Race, class — and new school map

The Seattle School District's transition to a neighborhood-based enrollment plan and away from a system of multiple choice raises issues raises issues for most constituencies.

Seattle Times staff columnist

The Seattle School District's transition to a neighborhood-based enrollment plan and away from a system of multiple choice raises issues for most constituencies.

But what happens now is most critical in neighborhoods, mostly in the South End, where test scores have lagged in schools that many families avoided when they had a choice. That's where the district needs to focus its attention if it wants to draw white middle-class parents back and serve the needs of the families who are there now.

The district is holding meetings on the plan around the city. Parents are asking about boundaries and buses and budgets, but at a meeting Tuesday night at Aki Kurose Middle School Academy in Southeast Seattle, the big question rose above such details.

"How does the system intend to make education comparable at all schools?" a parent wanted to know.

The district knows that this plan has to make equal education across the city a priority. Carol Rava Treat, the district's executive director of strategic planning and alliances, offered a list of changes from more coaching and mentoring for teachers to spreading advanced learning opportunities to all schools to a new evaluation program, all intended to further that goal.

Someone else yelled out: "Excuse me, but we were hoping to hear about South Seattle."

Yes, another parent said, "Tell us what improvements have been made in struggling schools so we will know whether we can send our kids."
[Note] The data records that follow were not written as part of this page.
Definition store_block (block : Block) (hash : H256) (receipts : list TransactionReceipt)
    (c : Chain) : Chain :=
  let h := bl_header block in
  let c := put BlockHeaders (h256_bytes hash) (to_vec h) c in
  let c := put BlockBodies (h256_bytes hash) (to_vec block) c in
  let c := foldl (λ c r, put Receipts (h256_bytes (rc_tx_hash r)) (to_vec r) c) c receipts in
  let c := index_transactions (bh_number h) (bl_transactions block) c in
  let c := put ChainMeta "tx_index:head" (to_le_bytes 8 (bh_number h)) c in
  c <| ch_headers := <[hash := h]> (ch_headers c) |>
    <| ch_bodies := <[hash := block]> (ch_bodies c) |>.

Definition is_new_head (header : BlockHeader) (c : Chain) : bool :=
  match head c with
  | Some h =>
      match Z.compare (bh_number header) (bh_number h) with
      | Gt => true
      | Lt => false
      | Eq => match H256_compare (block_hash header) (default H256_ZERO (ch_head_hash c)) with
              | Lt => true
              | _ => false
              end
      end
  | None => true
  end.

Definition set_head (header : BlockHeader) (hash : H256) (c : Chain) : Chain :=
  let c := put ChainIndex ("canonical:" +:+ pretty (Z.to_N (bh_number header))) (h256_bytes hash) c in
  let c := put ChainMeta "head_hash" (h256_bytes hash) c in
  c <| ch_canonical := <[bh_number header := hash]> (ch_canonical c) |>
    <| ch_head_hash := Some hash |>.

(** Steps 1 to 7: the checks, the epoch, and the state after the block. *)
Definition process_block (now_ms : Z) (block : Block)
    (provided_receipts : option (list TransactionReceipt))
    : M Chain ChainError (list TransactionReceipt) :=
  let h := bl_header block in
  c ← gets id;
  parent ← lift (check_block now_ms block c);
  let block_snapshot := Snapshot.snapshot (ch_state c) in
  let validator_set_snapshot := ch_validator_set c in
  pre_epoch_total_staked ← lift (VSet.total_stake (ch_validator_set c));
  block_epoch ← lift (Engine.epoch_for_block (ch_consensus c) (bh_number h));
  _ ← infallible (rotate_epoch block_epoch);
  c ← gets id;
  _ ← lift (res_map_err ChConsensus
        (Engine.verify_header (ch_consensus c) h parent (ch_validator_set c)));
  _ ← infallible (detect_double_sign h (block_hash h) block_epoch);
  _ ← infallible (track_downtime h parent);
  receipts ← match provided_receipts with
             | Some r => mret r
             | None => infallible (execute_block block pre_epoch_total_staked)
             end;
  _ ← check_state_root h block_snapshot validator_set_snapshot;
  mret receipts.

(** Steps 8 and 9: the block is stored and may become the head. *)
Definition commit_block {E} (block : Block) (receipts : list TransactionReceipt)
    : M Chain E ImportResult :=
  let h := bl_header block in
  let hash := block_hash h in
  _ ← modify (store_block block hash receipts);
  new_head ← gets (is_new_head h);
  _ ← modify (λ c, if new_head : bool then set_head h hash c else c);
  mret (MkImportResult hash (bh_number h) receipts new_head).

Definition import_block_impl (now_ms : Z) (block : Block)
    (provided_receipts : option (list TransactionReceipt)) : M Chain ChainError ImportResult :=
  receipts ← process_block now_ms block provided_receipts;
  commit_block block receipts.

Definition import_block (now_ms : Z) (block : Block) : M Chain ChainError ImportResult :=
  import_block_impl now_ms block None.

Definition import_produced_block (now_ms : Z) (block : Block) (receipts : list TransactionReceipt)
    : M Chain ChainError ImportResult :=
  import_block_impl now_ms block (Some receipts).

(** ** Checkpoints *)

Definition set_weak_subjectivity_checkpoint (number : Z) (hash : H256) (c : Chain) : Chain :=
  c <| ch_weak_subjectivity := Some (number, hash) |>.

Definition set_finalized_block (number : Z) (c : Chain) : Chain :=
  if ch_finalized_block c <? number then
    c <| ch_finalized_block := number |>
      <| ch_state := State.set_finalized_block number (ch_state c) |>
  else c.

End with_env.
End Chain.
"That's why we're here," someone else shouted.

The shouting parents weren't black, as they might have been in the '60s. These were white, middle-class parents who wanted to know whether they could trust their children to South End schools. They constituted most of the audience.

During small-group discussions, Robin Pfohman went to Rava Treat with her concerns, which she felt weren't being addressed. "We're not fools; we know that the South End schools have been historically neglected due to institutionalized racism," she told me later.

Pfohman, who is white, said the district is "a white, middle-class system and in the South End you don't have that many white, middle-class families."

She said parents are the key to school success, and the South End is hampered by higher poverty, working-class parents who don't have time to come to meetings, and language differences.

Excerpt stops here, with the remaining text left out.